July 13, 2007
Monoclonal Antibody Inhibits Growth And Induces Death In Liver Cancer CellsTopics: Medicine
Researchers from the University of Pittsburgh School of Medicine report a significant new advance in the search for an effective treatment for human liver cancer in the July issue of Molecular Cancer Therapeutics.
In what could lead to the first targeted therapy for liver cancer in humans, the investigators obtained rat and human liver cancer cell lines and analyzed them for level of expression of an RTK (receptor tyrosine kinase) protein known as platelet-derived growth factor receptor-alpha, or PDGFRá, and then analyzed the cells for their level of activation of the PDGFRá gene.

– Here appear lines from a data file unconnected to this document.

(** A blocking publish on three clients, the second of which raises. *)
Lemma publish_blocking_in_order_until_error_witness :
  ready three_clients
  ∧ publish (E:=env) "ch1" "hi" true None three_clients
    = (Raise (ClientError "timeout"),
       advance three_clients
         (bus_events env None "ch1" "hi"
          ++ [EvPublish (E:=env) client_a "ch1" "hi" true None;
              EvPublish (E:=env) client_down "ch1" "hi" true None]) tt).
Proof.
  split; [exact ready_three_clients|].
  apply (proj2 (publish_blocking_in_order_until_error three_clients "ch1" "hi"
                  None ready_three_clients)
           [client_a] client_down [client_b] tt (ClientError "timeout") tt).
  - vm_compute. reflexivity.
  - econstructor; [reflexivity|constructor].
  - reflexivity.
Defined.

(** A valid entry followed by a rejected one. *)
Lemma apply_config_rejects_before_constructing_witness :
  entry_bus_false ∈ as_list (ConfigList [entry_a; entry_bus_false])
  ∧ dict_get entry_bus_false "zmq_require_subscribers" = PyBool false
  ∧ entry_bus_false !! "zmq_pub_uri" = None
  ∧ apply_config (ConfigList [entry_a; entry_bus_false]) fresh
    = (Raise zmq_pub_uri_error, fresh).
Proof.
  assert (H1 : entry_bus_false ∈ as_list (ConfigList [entry_a; entry_bus_false]))
    by apply list_elem_of_further, list_elem_of_here.
  assert (H2 : dict_get entry_bus_false "zmq_require_subscribers" = PyBool false)
    by (vm_compute; reflexivity).
  assert (H3 : entry_bus_false !! "zmq_pub_uri" = None) by (vm_compute; reflexivity).
  split; [exact H1|]. split; [exact H2|]. split; [exact H3|].
  exact (apply_config_rejects_before_constructing _ fresh _ H1 H2 H3).
Defined.

Lemma api_reachable_with_socket : api_reachable with_socket.
Proof.
  apply (reach_init env (Some (ConfigList [entry_pub; entry_a])) None None tt).
  vm_compute. reflexivity.
Defined.

(** The bus send of a publish on an object that holds a shared socket. *)
Lemma publish_sends_to_zmq_first_witness :
  api_reachable with_socket
  ∧ _send_to_zmq (E:=env) "ch1" "hi" with_socket
    = (Ret tt,
       advance with_socket
         [EvAcquire; EvSend 0 ["ch1"; "hi"]; EvRelease] tt).
Proof.
  split; [exact api_reachable_with_socket|].
  exact (proj1 (publish_sends_to_zmq_first with_socket "ch1" "hi" false None
                  api_reachable_with_socket)).
Defined.

(** C7, as first stated, fails: [apply_config] with a pub URI,
    [remove_all_clients], then [apply_config] again makes two sockets in the
    lifetime of one object. *)
Lemma socket_created_twice :
  created (trace (run_calls reconnect fresh)) = [0; 1]
  ∧ closed (trace (run_calls reconnect fresh)) = [0]
  ∧ ¬ length (created (trace (run_calls reconnect fresh))) <= 1.
Proof. vm_compute. split; [done|]. split; [done|]. lia. Qed.

(** Without the [zmq] package, a direct entry followed by a bus entry. *)
Lemma apply_config_not_atomic_witness :
  Forall (λ e, rejected e = false) ([entry_a] ++ entry_bus :: [])
  ∧ apply_config (ConfigList [entry_a]) fresh_no_zmq
    = (Ret tt, (apply_config (ConfigList [entry_a]) fresh_no_zmq).2)
  ∧ construct_entry entry_bus (apply_config (ConfigList [entry_a]) fresh_no_zmq).2
    = (Raise (ValueError "zmq package must be installed"),
       (construct_entry entry_bus
          (apply_config (ConfigList [entry_a]) fresh_no_zmq).2).2)
  ∧ apply_config (ConfigList ([entry_a] ++ entry_bus :: [])) fresh_no_zmq
    = (Raise (ValueError "zmq package must be installed"),
       (construct_entry entry_bus
          (apply_config (ConfigList [entry_a]) fresh_no_zmq).2).2)
  ∧ clients (self (construct_entry entry_bus
                     (apply_config (ConfigList [entry_a]) fresh_no_zmq).2).2)
    = [client_a].
Proof.
  assert (H1 : Forall (λ e, rejected e = false) ([entry_a] ++ entry_bus :: []))
    by (repeat constructor).
  assert (H2 : apply_config (ConfigList [entry_a]) fresh_no_zmq
               = (Ret tt, (apply_config (ConfigList [entry_a]) fresh_no_zmq).2))
    by (vm_compute; reflexivity).
  assert (H3 : construct_entry entry_bus
                 (apply_config (ConfigList [entry_a]) fresh_no_zmq).2
               = (Raise (ValueError "zmq package must be installed"),
                  (construct_entry entry_bus
                     (apply_config (ConfigList [entry_a]) fresh_no_zmq).2).2))
    by (vm_compute; reflexivity).
  destruct (apply_config_not_atomic [entry_a] [] entry_bus _ _ _ _ H1 H2 H3)
    as [H4 H5].
  split; [exact H1|]. split; [exact H2|]. split; [exact H3|].
  split; [exact H4|]. rewrite H5. vm_compute. reflexivity.
Defined.


(** An entry with a [zmq_uri] and nothing else. *)
Lemma omitted_require_subscribers_accepted_witness :
  dict_get entry_bus "zmq_require_subscribers" = PyNone
  ∧ entry_bus !! "zmq_pub_uri" = None
  ∧ (∃ m', apply_config (ConfigDict entry_bus) fresh = (Ret tt, m')
           ∧ clients (self m')
             = [ZmqPubControlClient (PyStr "tcp://bus:5563") PyNone PyNone
                  (PyBool false) true None (Some GlobalContext)])
  ∧ apply_config
      (ConfigDict (<["zmq_require_subscribers" := PyBool false]> entry_bus)) fresh
    = (Raise zmq_pub_uri_error, fresh).
Proof.
  assert (H1 : dict_get entry_bus "zmq_require_subscribers" = PyNone)
    by (vm_compute; reflexivity).
  assert (H2 : entry_bus !! "zmq_pub_uri" = None) by (vm_compute; reflexivity).
  assert (H3 : is_Some (entry_bus !! "zmq_uri") ∨ is_Some (entry_bus !! "zmq_push_uri"))
    by (left; vm_compute; by eexists).
  assert (H4 : is_Some (entry_bus !! "uri") -> is_Some (entry_bus !! "iss") ->
               is_Some (entry_bus !! "key"))
    by (intros [x Hx]; vm_compute in Hx; discriminate).
  destruct (omitted_require_subscribers_accepted entry_bus fresh H1 H2 H3
              eq_refl eq_refl H4) as (_ & (m' & H5 & H6) & H7).
  split; [exact H1|]. split; [exact H2|]. split; [|exact H7].
  exists m'. split; [exact H5|]. rewrite H6. vm_compute. reflexivity.
Defined.

(** ** The further properties at concrete inputs *)

(** [finish] on four clients: the bus client is skipped and the third client
    fails to finish. *)
Lemma finish_calls_direct_clients_witness :
  finish four_clients
  = (Raise (ClientError "not drained"),
     advance four_clients
       [EvFinish (E:=env_failing) client_a; EvFinish (E:=env_failing) client_down]
       tt).
Proof.
  apply (proj2 (finish_calls_direct_clients four_clients)
           [client_a; client_bus] client_down [client_b] tt
           (ClientError "not drained") tt).
  - vm_compute. reflexivity.
  - reflexivity.
  - econstructor; [reflexivity|constructor].
  - reflexivity.
Defined.

(** [remove_all_clients] on an object with a bus client, a direct client and
    the shared socket. *)
Lemma remove_all_clients_closes_bus_clients_witness :
  _lock (self with_socket) = false
  ∧ trace (remove_all_clients with_socket).2
    = trace with_socket
      ++ [EvClose (E:=env)
            (ZmqPubControlClient PyNone PyNone (PyStr "tcp://bus:5562")
               (PyBool false) true None (Some GlobalContext));
          EvAcquire; EvSockClose 0; EvRelease].
Proof.
  assert (H1 : _lock (self with_socket) = false) by reflexivity.
  split; [exact H1|].
  rewrite (remove_all_clients_closes_bus_clients with_socket tt H1).
  - vm_compute. reflexivity.
  - vm_compute. econstructor; [reflexivity|constructor].
Defined.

After finding that the level of expression of PDGFRá was 37 times higher compared to later stages of development in the adult mouse liver compared to levels in the early fetal stage of liver development in the mouse, and that there were significantly higher levels of PDGFRá in rat and human liver cancer cell lines as compared to normal cells in culture, they then treated human and mouse liver cancer cell lines with a monoclonal antibody targeted against PDGFRá.
The treatment resulted in a significant decrease in tumor cell proliferation and a marked increase in tumor cell death. All tumor cell lines experienced significant decreases in proliferation in response to the monoclonal antibody and there was a 4- to 18-fold increase in programmed cell death (apoptosis), among the cancer cell lines compared to normal control cells. According to Satdarshan P. Singh Monga, M.D., associate professor, division of cellular and molecular pathology and colleagues at the University of Pittsburgh School of Medicine, these results suggest that PDGFRá offers an important new therapeutic target for the treatment of hepatocellular cancer cell lines. (Continue reading: Antibody Retards Growth And Induces Death In Liver Cancer Cells)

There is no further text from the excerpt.